GÖK
(Bu metin, Atina’da
Aleksi’nin polis tarafından katledilmesinin ardından patlak veren isyanı ve bu
kitlesel kabarış sırasında yöntemleri, taktikleri ve militanlıklarıyla öne
çıkan İsyankâr Anarşistleri küçümsemeye kalkan, kendi konformist önyargılarını
söz konusu isyana enjekte etmeye soyunan “anarşist”lik iddiasındaki liberal
sivil toplumculara hitaben yazılmıştır. O güruh, söz konusu tarihlerde birtakım
mail gruplarında Yunanistan’daki İsyankâr Anarşistlere akıl vermekle, plan,
program önermekle meşguldü! Hafızaları tazelemek açısından tekrar paylaşıma
sunuyoruz.)
Davranış
kodlarını, erdem olarak nitelenen hal ve tavırları belirleyen bir değerler
skalası, her tarihsel dönemin kendi ruhsal ikliminde şekillenir. Kültürel,
sosyal alışkanlıklar, kavramlara yüklenen anlamlar, gündelik hayatın içinde
alınan pozisyonlar çerçevesinde güncel kabul gören davranış biçimlerinin, hatta
politik duruşların, politika yapma tarzlarının tümünü içine alan bir genel
kapsayıcı etik dizge ortaya çıkarır her tarihsel konjonktürde.
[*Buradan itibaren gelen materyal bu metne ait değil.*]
Definition ransac_criteria (max_iteration max_validation : Z)
  : RANSACConvergenceCriteria :=
  {| max_iteration_ := max_iteration; max_validation_ := max_validation |}.

Definition icp_criteria (max_iteration : Z) : ICPConvergenceCriteria :=
  {| relative_fitness_ := Double.one;
     relative_rmse_ := Double.one;
     icp_max_iteration_ := max_iteration |}.

(** One point scored against itself by the correspondence-restricted
    scorer and by [EvaluateRegistration], at distance 1. *)
Definition scored : RegistrationResult :=
  Eval vm_compute in
    match EvaluateRANSACBasedOnCorrespondence one_point one_point [(0, 0)]
            Double.one identity with
    | Some r => r
    | None => RegistrationResult_default
    end.

Definition evaluated : RegistrationResult :=
  Eval vm_compute in
    match EvaluateRegistration one_point one_point Double.one identity with
    | Some r => r
    | None => RegistrationResult_default
    end.

(** One iteration of correspondence-RANSAC on three correspondences,
    from the default incumbent. *)
Definition three_corres : CorrespondenceSet := [(0, 0); (1, 1); (0, 1)].

Definition step_sampled : CorrespondenceSet :=
  Eval vm_compute in
    match ransac_body two_points two_points three_corres Double.one
            identity_estimation 3 0
            (CorrespondenceSet_of_size 3, RegistrationResult_default)
            world with
    | Ok out _ => fst (snd out)
    | _ => []
    end.

Definition step_result : RegistrationResult :=
  Eval vm_compute in
    match ransac_body two_points two_points three_corres Double.one
            identity_estimation 3 0
            (CorrespondenceSet_of_size 3, RegistrationResult_default)
            world with
    | Ok out _ => snd (snd out)
    | _ => RegistrationResult_default
    end.

Definition step_world : World :=
  Eval vm_compute in
    match ransac_body two_points two_points three_corres Double.one
            identity_estimation 3 0
            (CorrespondenceSet_of_size 3, RegistrationResult_default)
            world with
    | Ok _ w => w
    | _ => world
    end.

(** Correspondence-RANSAC on the three correspondences, samples of
    three, [max_iteration = 2] and [max_validation = 5]. *)
Definition ransac_result : RegistrationResult :=
  Eval vm_compute in
    match RegistrationRANSACBasedOnCorrespondence 2 two_points two_points
            three_corres Double.one identity_estimation 3
            (ransac_criteria 2 5) world with
    | Ok r _ => r
    | _ => RegistrationResult_default
    end.

Definition ransac_world : World :=
  Eval vm_compute in
    match RegistrationRANSACBasedOnCorrespondence 2 two_points two_points
            three_corres Double.one identity_estimation 3
            (ransac_criteria 2 5) world with
    | Ok _ w => w
    | _ => world
    end.

(** ICP of two points onto themselves, three steps allowed. *)
Definition icp_result : RegistrationResult :=
  Eval vm_compute in
    match RegistrationICP 3 two_points two_points Double.one identity
            identity_estimation (icp_criteria 3) world with
    | Ok r _ => r
    | _ => RegistrationResult_default
    end.

Definition icp_world : World :=
  Eval vm_compute in
    match RegistrationICP 3 two_points two_points Double.one identity
            identity_estimation (icp_criteria 3) world with
    | Ok _ w => w
    | _ => world
    end.

End Examples.

(** ** Relations on doubles, as the source's comparisons read *)

Definition dlt (x y : double) : Prop := (x <? y)%double = true.
Definition dle (x y : double) : Prop := (x <=? y)%double = true.
Definition deq (x y : double) : Prop := (x =? y)%double = true.

(** The best-of-N rule of section 4.4, as the spec words it. *)
Definition replaces `{Collaborators} (cand best : RegistrationResult) : Prop :=
  dlt (fitness_ best) (fitness_ cand)
  \/ (deq (fitness_ cand) (fitness_ best)
      /\ dlt (inlier_rmse_ cand) (inlier_rmse_ best)).

(** [2 * I], the value [I + I] takes in binary64. *)
Definition Matrix6d_twice_Identity : Matrix6d :=
  map (fun i => map (fun j => if Nat.eqb i j then Double.two else Double.zero)
                    (seq 0 6))
      (seq 0 6).

(** ** Vocabulary of the statements *)

Section Vocabulary.

Context {collaborators : Collaborators}.

(** The world in which the sampling of a RANSAC driver starts: the
    generator seeded from the clock. *)
Definition seeded (w : World) : World :=
  {| rand_state := srand (to_unsigned (wall_clock w));
     wall_clock := wall_clock w;
     debug_log := debug_log w |}.

(** [n] draws from the generator. *)
Definition draws (n : nat) (s : RandState) : RandState :=
  Nat.iter n (fun s => snd (rand s)) s.

(** The value of the call of [rand()] that follows [j] earlier calls from
    the state [s]. *)
Definition nth_rand (j : nat) (s : RandState) : Z := fst (rand (draws j s)).

(** The convergence rule of section 4.3, step d. *)
Definition converged (criteria : ICPConvergenceCriteria)
    (backup result : RegistrationResult) : Prop :=
  dlt (Double.abs (fitness_ backup - fitness_ result))
      (relative_fitness_ criteria)
  /\ dlt (Double.abs (inlier_rmse_ backup - inlier_rmse_ result))
         (relative_rmse_ criteria).

(** The messages printed at the start of the steps [i], [i+1], ... whose
    incoming results are [rs]. *)
Fixpoint icp_messages (i : Z) (rs : list RegistrationResult)
  : list DebugMsg :=
  match rs with
  | [] => []
  | r :: rs' =>
      ICP_Iteration i (fitness_ r) (inlier_rmse_ r) :: icp_messages (i + 1) rs'
  end.

(** What the hybrid search of the Evaluator finds for the source point
    [p] of index [i]: at most one pair [(i, j)] with its squared
    distance. *)
Definition hybrid_hit (target_kdtree : KDTreeFlann)
    (max_correspondence_distance : double) (ip : Z * Vector3d)
  : list (Vector2i * double) :=
  let '(k, indices, dists) :=
    SearchHybrid target_kdtree (snd ip) max_correspondence_distance 1
                 [0] [Double.zero] in
  if 0 <? k then
    match at_index dists 0, at_index indices 0 with
    | Some d, Some j => [((fst ip, j), d)]
    | _, _ => []
    end
  else [].

(** The inlier pairs of a cloud, in the order of its points, each with
    its squared distance. *)
Definition inliers (source : PointCloud) (target_kdtree : KDTreeFlann)
    (max_correspondence_distance : double) : list (Vector2i * double) :=
  flat_map (hybrid_hit target_kdtree max_correspondence_distance)
           (enumerate 0 (points_ source)).

(** The sum of a list of doubles, accumulated from [0.0] in list order. *)
Definition sum_doubles (l : list double) : double :=
  fold_left Double.add l Double.zero.

(** The pair [c] counts as an inlier of the correspondence-restricted
    scorer: both indices are valid and the squared distance is strictly
    below [max_dist * max_dist]. *)
Definition inlier_pair (source target : PointCloud)
    (max_correspondence_distance : double) (c : Vector2i) : bool :=
  match at_index (points_ source) (fst c), at_index (points_ target) (snd c) with
  | Some p, Some q =>
      (squaredNorm_diff p q
       <? max_correspondence_distance * max_correspondence_distance)%double
  | _, _ => false
  end.

(** What holds of a result of the Evaluator. *)
Definition evaluator_invariant (r : RegistrationResult) : Prop :=
  (correspondence_set_ r = [] <-> deq (fitness_ r) Double.zero)
  /\ (correspondence_set_ r = [] -> deq (inlier_rmse_ r) Double.zero).

(** What holds of a result of the correspondence-restricted scorer, which
    never fills [correspondence_set_]. *)
Definition scorer_invariant (r : RegistrationResult) : Prop :=
  correspondence_set_ r = []
  /\ (deq (fitness_ r) Double.zero -> deq (inlier_rmse_ r) Double.zero).

End Vocabulary.

(** ** Vocabulary of the further properties *)

(** [i] is an index of the vector [v]. *)
Definition valid_index {A : Type} (v : list A) (i : Z) : Prop :=
  0 <= i < size v.

(** Both indices of the correspondence [c] exist. *)
Definition valid_pair (source target : PointCloud) (c : Vector2i) : Prop :=
  valid_index (points_ source) (fst c) /\ valid_index (points_ target) (snd c).

(** [A(i, j)] *)
Definition Matrix6d_coeff (A : Matrix6d) (i j : nat) : double :=
  nth j (nth i A []) Double.zero.

(** Six rows of six coefficients. *)
Definition Matrix6d_is_6x6 (A : Matrix6d) : Prop :=
  length A = 6%nat /\ Forall (fun row => length row = 6%nat) A.

(** [A(i, j) = A(j, i)] *)
Definition Matrix6d_symmetric (A : Matrix6d) : Prop :=
  forall i j, (i < 6)%nat -> (j < 6)%nat ->
    Matrix6d_coeff A i j = Matrix6d_coeff A j i.

(** A square or a sum of squares in binary64: a NaN, or a number that is
    not negative. *)
Definition nonneg_or_nan (x : double) : Prop :=
  x = S754_nan \/ Double.nonneg x = true.

(** What the Evaluator reads after a [SearchHybrid]: [dists[0]] and
    [indices[0]] when the count is positive. *)
Definition buffers_filled (out : Z * list Z * list double) : bool :=
  let '(k, indices, dists) := out in
  if 0 <? k then
    match at_index dists 0, at_index indices 0 with
    | Some _, Some _ => true
    | _, _ => false
    end
  else true.

(** What the sampling step of feature-RANSAC reads after a [SearchKNN]:
    [indices[0]] unless the count is 0. *)
Definition knn_filled (out : Z * list Z * list double) : bool :=
  let '(k, indices, _) := out in
  (k =? 0) || match at_index indices 0 with Some _ => true | None => false end.

(** What the Evaluator adds to its error after a [SearchHybrid]: the first
    distance, a number that is not negative. *)
Definition hit_distance_nonneg (out : Z * list Z * list double) : bool :=
  let '(k, _, dists) := out in
  if 0 <? k then
    match at_index dists 0 with
    | Some d => Double.nonneg d
    | None => true
    end
  else true.

(** The index the Evaluator stores after a [SearchHybrid]: the first one,
    an index of a target point. *)
Definition hit_index_valid (target : PointCloud)
    (out : Z * list Z * list double) : bool :=
  let '(k, indices, _) := out in
  if 0 <? k then
    match at_index indices 0 with
    | Some j => (0 <=? j) && (j <? size (points_ target))
    | None => true
    end
  else true.

(** The position of a non-negative double in the order of the
    comparisons: zero, then the finite numbers by exponent and
    significand, then infinity. *)
Definition rank (x : double) : Z * Z * Z :=
  match x with
  | S754_zero _ => (0, 0, 0)
  | S754_finite _ m e => (1, e, Zpos m)
  | S754_infinity _ => (2, 0, 0)
  | S754_nan => (3, 0, 0)
  end.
Böylelikle, egemen
siyaset ve kurumlar kadar onlara karşıtlık üzerinden kendini tarif eden, kuran
öznelerde de bazı politik pozisyonların, duruşların, davranış biçimlerinin
‘moda’ olması, bazı değerlerin ise ‘demode’ olarak tasnif edilerek terk
edilmesi alışıldık bir durumdur. Tabii, bu moda değerlerin Aydınlanmacı
ilerleme paradigması dahilinde her takvim atımında güzele, iyiye doğru
yapılanmadığını da vurgulamak lazım. Rasyonel düşünce geleneğinin ‘tarihin
tekerleğinin ileriye doğru dönmesi gerektiği’ tezi çoktan miladını doldurmuş
bir iyimserliğe tekabül etmekle kalmıyor, artık düpedüz –felsefi tabiatı
gereği- kurulu sistemlerin ideolojik cephaneliğinde kullanılıyor. Modernizmin
araçsal aklı, bizatihi tekno-endüstriyel toplumsal normların, dayatılan
sembolik kültürün has elementlerinden biri olmayı sürdürüyor.
Bireyin iradesini
hapsederek, onu boyunduruk altına almaya hizmet eden tarihçiler, sosyologlar,
siyaset analizcileri ise iktidarın, kurulu sistemin en işlevli ahmakları
kategorisini oluşturuyorlar. Velhasıl kelam, dünyaya iktidarın gözleriyle
bakmak için sıraya girmiş sayısız kurumsallaşmış sektör, iktidarın diliyle
konuşmayı alışkanlık haline getirmiş yüzlerce ‘entelektüel’ vasıtasıyla kendi
hegemonyasını hâkim kılmayı başarıyor. Bu hegemonya, o kadar yaygın ve gelişkin
ki, yalnızca sistemin değerlerinin zerk edileceği ‘sıradan insanlar’ diye
kategorize edilen toplumun genel çoğunluğunu etkisi altına kalmakla kalmıyor,
aynı zamanda sisteme yönelik şu ya da bu muhalif karakteri benimseyen
öznelerin, grupların ekseriyetini de kendi diline, kavramlarına hapsediyor.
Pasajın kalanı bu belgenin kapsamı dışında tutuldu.